- [PROBLEM TO WORK ON]: The line containing "Abbreviation time := Z (only parsing)." and every line after it, through the end of the records below: repeat them exactly, nothing more.

- [MATERIAL FOR THIS EXERCISE]:
(** [crypto.Keccak256], [crypto.Sign] and [crypto.Ecrecover].  A private key
    is known by its address. *)
Class Crypto := {
  PrivateKey : Type;
  Keccak256 : list Z -> list Z;
  Sign : list Z -> PrivateKey -> option (list Z);
  Ecrecover : list Z -> list Z -> option (list Z);
  keyAddress : PrivateKey -> Address
}.

(** ** The record *)

(** [time.Time] as nanoseconds since the zero time; only the calls the code
    makes are used of it. *)
Abbreviation time := Z (only parsing).

Section DAType.
Context `{KZG}.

- [TASK OUTPUT]:
Abbreviation time := Z (only parsing).

Section DAType.
Context `{KZG}.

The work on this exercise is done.